I am looking at Dagobah today, a Data-centric Meta-scheduler from @NetflixEng. This is a 🧵 summarising it.

P.S: This is part of the reading I am doing into schedulers these days. Watch this space for more.

This one is a bit old (from 2015), and was never open-sourced. But it has some great ideas. I am relying on@MattBossenbroek's talk here to understand it:
https://www.youtube.com/watch?v=V2E1PdboYLk
Dagobah, a Data centric Meta scheduler - Matt Bossenbroek

On the Netflix search team we had many data pipelines, patched together using different technologies, which made it difficult to integrate and monitor system...

Motivations:

1. Need for data-centric pipelines emphasizing traceability, predictability, provenance, and structural sharing.

2. Encourage fine-grained, testable, functional computations. (a.k.a. transformations as pure functions).

3. Compose pipelines from multiple resources (Docker, Spark, Hive, etc).

4. Version-controlled, API centric configuration.

5. Resilience against job failures and restarts.

Salient Features:

1. The pipelines are initiated as user-requests for materializing leaf nodes in a DAG.

2. Each node has an associated logical address. This address is a vector containing a target-date & keywords about the data. The address uniquely repesents the node output.

3. A node describes a data-dependency by listing the address of the data it needs.

4. The node points to the code to run (could be Spark code, Pigpen script, etc). The code itself is not part of the node definition. Thus, separating concerns of orchestration and computation.

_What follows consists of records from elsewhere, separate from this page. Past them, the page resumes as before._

(** * Untrusted event ingestion: the Paystack webhook and the tracking ping

    A shallow embedding of the two untrusted-input handlers of
    [src/functions/index.paystack_only.backup.js]: [paystackWebhook] (lines
    266-370) and [trackPing] (lines 1025-1103), together with the helpers
    they call ([tsToMillis], [normalizeEmail], [timingSafeEqualHex]) and the
    session document [createTrackingSession] stores.  The file opens with an
    earlier version of the webhook (lines 29-155); the handler embedded here
    is the later one, which reads the metadata plan name.

    The callable functions that feed the two handlers, or read what they
    write, are embedded as well: [createOrgAndAdmin], [joinOrgWithCode],
    [createStudent], [linkChildByCode], [createTrackingSession],
    [saveChildLocation], [getLastChildLocation], [addRewardStar],
    [getRewardsForStudent] and [initPaystackCheckout], with their helpers
    ([randCode], [randToken], [requireAuth], [getUser], [requireOrg],
    [requireLinkedChild], [paystackApi]).

    Modelling decisions, all of which are visible in the definitions below:
    - JavaScript numbers are IEEE binary64 values: Rocq's primitive floats.
      Instants (milliseconds since the epoch, [Date.now()], Firestore
      timestamps) are integers and are modelled in [Z].
    - Strings are Rocq strings; [trim], [toLowerCase] and [toUpperCase] act
      on the ASCII range, characters above 127 are left as they are.
    - The handlers are programs over the Firestore calls they [await]; every
      call is one atomic step of the store.  Storage failures (the [catch]
      branch that answers 500) are outside the model: the store never throws,
      and references, organisation ids and student ids are taken to be valid
      document ids.
    - String-valued payload fields (reference, e-mail, plan name, session id,
      token) are typed as strings that may be absent; the numeric fields
      (amount, lat, lng, acc) are untyped JavaScript values, since the code
      coerces them with [Number].
    - A callable function is a function from its request and the store to
      the value it returns or the [HttpsError] it throws, and the store it
      leaves.  What the code does not determine is an argument: the readings
      of [Date.now()], the draws of [Math.random()], the document ids and the
      listing order the store chooses, the response of the payment
      provider. *)

From Stdlib Require Import ZArith Floats Ascii String List Bool Lia.
From stdpp Require Import gmap strings list.
Import ListNotations.

Local Open Scope string_scope.
Local Open Scope Z_scope.

(** ** The JavaScript operations the handlers rely on *)

Module JS.

(** A value found in a field of a parsed JSON body.  [VObject] stands for a
    plain object such as [{}]; arrays are not modelled. *)
Inductive value : Type :=
  | VUndefined
  | VNull
  | VBool (b : bool)
  | VNum (x : float)
  | VStr (s : string)
  | VObject.

(** ToBoolean. *)
Definition truthy (v : value) : bool :=
  match v with
  | VUndefined | VNull => false
  | VBool b => b
  | VNum x => negb (PrimFloat.eqb x 0 || PrimFloat.is_nan x)
  | VStr s => negb (String.eqb s "")
  | VObject => true
  end.

(** [v || d] *)
Definition or_else (v d : value) : value := if truthy v then v else d.

(** Truthiness of a string that may be absent. *)
Definition truthy_str (o : option string) : bool :=
  match o with
  | Some s => negb (String.eqb s "")
  | None => false
  end.

(** [String(o || "")] for a field that is a string or absent. *)
Definition str_or_empty (o : option string) : string :=
  match o with
  | Some s => s
  | None => ""
  end.

(** *** String.prototype.trim and toLowerCase (ASCII range) *)

Definition is_ws (c : ascii) : bool :=
  let n := N_of_ascii c in
  (N.eqb n 32 || (N.leb 9 n && N.leb n 13))%N.

Fixpoint trim_start (s : string) : string :=
  match s with
  | String c s' => if is_ws c then trim_start s' else s
  | EmptyString => EmptyString
  end.

Fixpoint rev_onto (s acc : string) : string :=
  match s with
  | String c s' => rev_onto s' (String c acc)
  | EmptyString => acc
  end.

Definition rev (s : string) : string := rev_onto s EmptyString.

Definition trim (s : string) : string :=
  rev (trim_start (rev (trim_start s))).

Definition lower_char (c : ascii) : ascii :=
  let n := N_of_ascii c in
  if (N.leb 65 n && N.leb n 90)%N then ascii_of_N (n + 32) else c.

Fixpoint toLowerCase (s : string) : string :=
  match s with
  | String c s' => String (lower_char c) (toLowerCase s')
  | EmptyString => EmptyString
  end.

(** *** Number(v): ToNumber, with StringToNumber on decimal, hexadecimal,
    octal and binary literals and on [Infinity] *)

Definition digit_of (base : Z) (c : ascii) : option Z :=
  let n := Z.of_N (N_of_ascii c) in
  let d := if (48 <=? n) && (n <=? 57) then n - 48
           else if (97 <=? n) && (n <=? 102) then n - 87
           else if (65 <=? n) && (n <=? 70) then n - 55
           else 99 in
  if d <? base then Some d else None.

(** Reads the longest prefix of digits: the number read on top of [acc],
    how many digits were read, and the rest of the string. *)
Fixpoint take_digits (base : Z) (s : string) (acc count : Z) : Z * Z * string :=
  match s with
  | String c s' =>
      match digit_of base c with
      | Some d => take_digits base s' (acc * base + d) (count + 1)
      | None => (acc, count, s)
      end
  | EmptyString => (acc, count, s)
  end.

Definition float_of_Z (m : Z) : float :=
  SF2Prim (binary_normalize prec emax m 0 false).

(** The double nearest to [m * 10 ^ e], for [0 <= m]. *)
Definition float_of_decimal (m e : Z) : float :=
  if 0 <=? e then float_of_Z (m * 10 ^ e)
  else match m with
       | Z.pos p =>
           SF2Prim (SFdiv prec emax (S754_finite false p 0)
                                    (S754_finite false (Z.to_pos (10 ^ (- e))) 0))
       | _ => 0%float
       end.

Definition exponent_part (s : string) : option Z :=
  match s with
  | EmptyString => Some 0
  | String c r =>
      if Ascii.eqb c "e" || Ascii.eqb c "E" then
        let '(neg, r') :=
          match r with
          | String "-" r' => (true, r')
          | String "+" r' => (false, r')
          | _ => (false, r)
          end in
        match take_digits 10 r' 0 0 with
        | (e, n, EmptyString) =>
            if 0 <? n then Some (if neg then - e else e) else None
        | _ => None
        end
      else None
  end.

Definition unsigned_decimal (s : string) : float :=
  if String.eqb s "Infinity" then infinity else
  let '(ip, ni, r1) := take_digits 10 s 0 0 in
  let '(m, nf, r2) :=
    match r1 with
    | String "." r => take_digits 10 r ip 0
    | _ => (ip, 0, r1)
    end in
  if ni + nf =? 0 then nan else
  match exponent_part r2 with
  | Some e => float_of_decimal m (e - nf)
  | None => nan
  end.

Definition radix_literal (base : Z) (s : string) : float :=
  match take_digits base s 0 0 with
  | (m, n, EmptyString) => if 0 <? n then float_of_Z m else nan
  | _ => nan
  end.

Definition StringToNumber (s : string) : float :=
  match trim s with
  | EmptyString => 0%float
  | String "0" (String c r) as t =>
      if Ascii.eqb c "x" || Ascii.eqb c "X" then radix_literal 16 r
      else if Ascii.eqb c "o" || Ascii.eqb c "O" then radix_literal 8 r
      else if Ascii.eqb c "b" || Ascii.eqb c "B" then radix_literal 2 r
      else unsigned_decimal t
  | String "-" r => PrimFloat.opp (unsigned_decimal r)
  | String "+" r => unsigned_decimal r
  | t => unsigned_decimal t
  end.

Definition ToNumber (v : value) : float :=
  match v with
  | VUndefined => nan
  | VNull => 0%float
  | VBool b => if b then 1%float else 0%float
  | VNum x => x
  | VStr s => StringToNumber s
  | VObject => nan
  end.

(** *** Buffer.from(s, "hex"): pairs of hexadecimal digits, decoding stops
    at the first pair that is not one *)

Fixpoint hex_decode (s : string) : list Z :=
  match s with
  | String a (String b r) =>
      match digit_of 16 a, digit_of 16 b with
      | Some x, Some y => (16 * x + y) :: hex_decode r
      | _, _ => []
      end
  | _ => []
  end.

End JS.

(** ** The Firestore documents the handlers read and write *)

Module Firestore.

(** A document of [paystack_events], keyed by the payment reference. *)
Record event_doc : Type := {
  e_createdAt : Z;
  e_email : string;
  e_amount : float;
}.

(** The subscription fields of a document of [users]; [None] is [null] or
    an absent field.  [u_rest] holds the fields the webhook never names. *)
Record user_doc : Type := {
  u_email : option string;
  u_plan : option string;
  u_status : option string;
  u_lastPaymentRef : option string;
  u_updatedAt : option Z;
  u_trialEndsAt : option Z;
  u_subscriptionEndsAt : option Z;
  u_rest : gmap string string;
}.

Definition no_user : user_doc :=
  {| u_email := None; u_plan := None; u_status := None;
     u_lastPaymentRef := None; u_updatedAt := None; u_trialEndsAt := None;
     u_subscriptionEndsAt := None; u_rest := ∅ |}.

(** The [updates] object of the webhook; [updatedAt] is the server
    timestamp and [trialEndsAt] is [null] in every such object. *)
Record updates : Type := {
  up_plan : string;
  up_status : string;
  up_lastPaymentRef : option string;
  up_subscriptionEndsAt : option Z;
}.

(** What [sess.expiresAt] can hold, by the cases [tsToMillis] tells apart. *)
Inductive ts_field : Type :=
  | TsFalsy                                   (* undefined, null, 0, "", false *)
  | TsTimestamp (seconds nanoseconds : Z)     (* a Firestore Timestamp *)
  | TsObject (seconds _seconds : option Z)    (* a map without toMillis *)
  | TsOther.                                  (* any other truthy value *)

(** A document of a [trackingSessions] collection. *)
Record session_doc : Type := {
  s_sessionId : string;
  s_token : option string;
  s_orgId : string;
  s_studentId : string;
  s_expiresAt : ts_field;
  s_isActive : bool;
}.

(** A document of [orgs/{org}/students/{student}/locations]. *)
Record location_doc : Type := {
  l_sid : string;
  l_orgId : string;
  l_studentId : string;
  l_lat : float;
  l_lng : float;
  l_acc : float;
  l_createdAt : Z;
  l_ua : string;
}.

(** The [lastLocation] field of [orgs/{org}/students/{student}]. *)
Record last_location : Type := {
  ll_lat : float;
  ll_lng : float;
  ll_acc : float;
  ll_sid : string;
  ll_updatedAt : Z;
}.

(** The collections, and the server clock that resolves
    [FieldValue.serverTimestamp()]. *)
Record store : Type := {
  paystack_events : gmap string event_doc;
  users : gmap string user_doc;
  trackingSessions : list session_doc;
  locations : gmap (string * string) (list location_doc);
  lastLocation : gmap (string * string) last_location;
  server_time : Z;
}.

(** [userRef.set(updates, { merge: true })] on one document. *)
Definition merge_updates (t : Z) (up : updates) (d : user_doc) : user_doc :=
  {| u_email := u_email d;
     u_plan := Some (up_plan up);
     u_status := Some (up_status up);
     u_lastPaymentRef := up_lastPaymentRef up;
     u_updatedAt := Some t;
     u_trialEndsAt := None;
     u_subscriptionEndsAt := up_subscriptionEndsAt up;
     u_rest := u_rest d |}.

(** The calls the handlers await. *)
Inductive call : Type :=
  | EventGet (reference : string)
  | EventSet (reference email : string) (amount : float)
  | UserByEmail (email : string)
  | UserSetMerge (uid : string) (up : updates)
  | SessionBySid (sid : string)
  | LocationAdd (orgId studentId sid : string) (lat lng acc : float) (ua : string)
  | StudentSetLastLocation (orgId studentId sid : string) (lat lng acc : float).

Definition answer (c : call) : Type :=
  match c with
  | EventGet _ => bool
  | UserByEmail _ => option string
  | SessionBySid _ => option session_doc
  | _ => unit
  end.

Definition has_email (email : string) (kd : string * user_doc) : bool :=
  match u_email kd.2 with
  | Some e => String.eqb e email
  | None => false
  end.

(** [db.collection("users").where("email", "==", email).limit(1)]: the id
    of the first matching document, in the order the store lists them. *)
Definition user_by_email (email : string) (us : gmap string user_doc) : option string :=
  fst <$> List.find (has_email email) (map_to_list us).

(** [collectionGroup("trackingSessions").where("sessionId", "==", sid).limit(1)] *)
Definition session_by_sid (sid : string) (ss : list session_doc) : option session_doc :=
  List.find (fun s => String.eqb (s_sessionId s) sid) ss.

Definition set_events (es : gmap string event_doc) (st : store) : store :=
  {| paystack_events := es; users := users st;
     trackingSessions := trackingSessions st; locations := locations st;
     lastLocation := lastLocation st; server_time := server_time st |}.

Definition set_users (us : gmap string user_doc) (st : store) : store :=
  {| paystack_events := paystack_events st; users := us;
     trackingSessions := trackingSessions st; locations := locations st;
     lastLocation := lastLocation st; server_time := server_time st |}.

Definition set_locations (ls : gmap (string * string) (list location_doc))
    (st : store) : store :=
  {| paystack_events := paystack_events st; users := users st;
     trackingSessions := trackingSessions st; locations := ls;
     lastLocation := lastLocation st; server_time := server_time st |}.

Definition set_lastLocation (ll : gmap (string * string) last_location)
    (st : store) : store :=
  {| paystack_events := paystack_events st; users := users st;
     trackingSessions := trackingSessions st; locations := locations st;
     lastLocation := ll; server_time := server_time st |}.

5. The request to a node can explicitly point to specific version of the dependencies (to specific logical addresses). This provides the user fine-grained control over the
6. Resiliency is ensured by using node outputs as checkpoints. So retries need not reprocess again starting from the root nodes. Instead they start from the last checkpoints.
Although it is not modeled explicitly in Dagobah, one can think of an entire execution triggered against a user-request to be part of a transaction. And checkpoints are stored against this transaction. On retry, this transaction can be restarted from the checkpoint.
The interesting part is the structural sharing transactions can have with other transactions. If a given transaction is a subset (or shares parts of its computation) of another transaction, Dagobah is quick to reuse computations.
A transaction T is a subset of another transaction U if the logical address of T is materialized as part of the materialization of the logical address of U.

The other add-on features provided by Dagobah are:
- Gates: conditional materialization if error-thresholds etc are hit. This is based on user-input.

- Actions: Another way to control conditional materialization; this one does not need user intervention.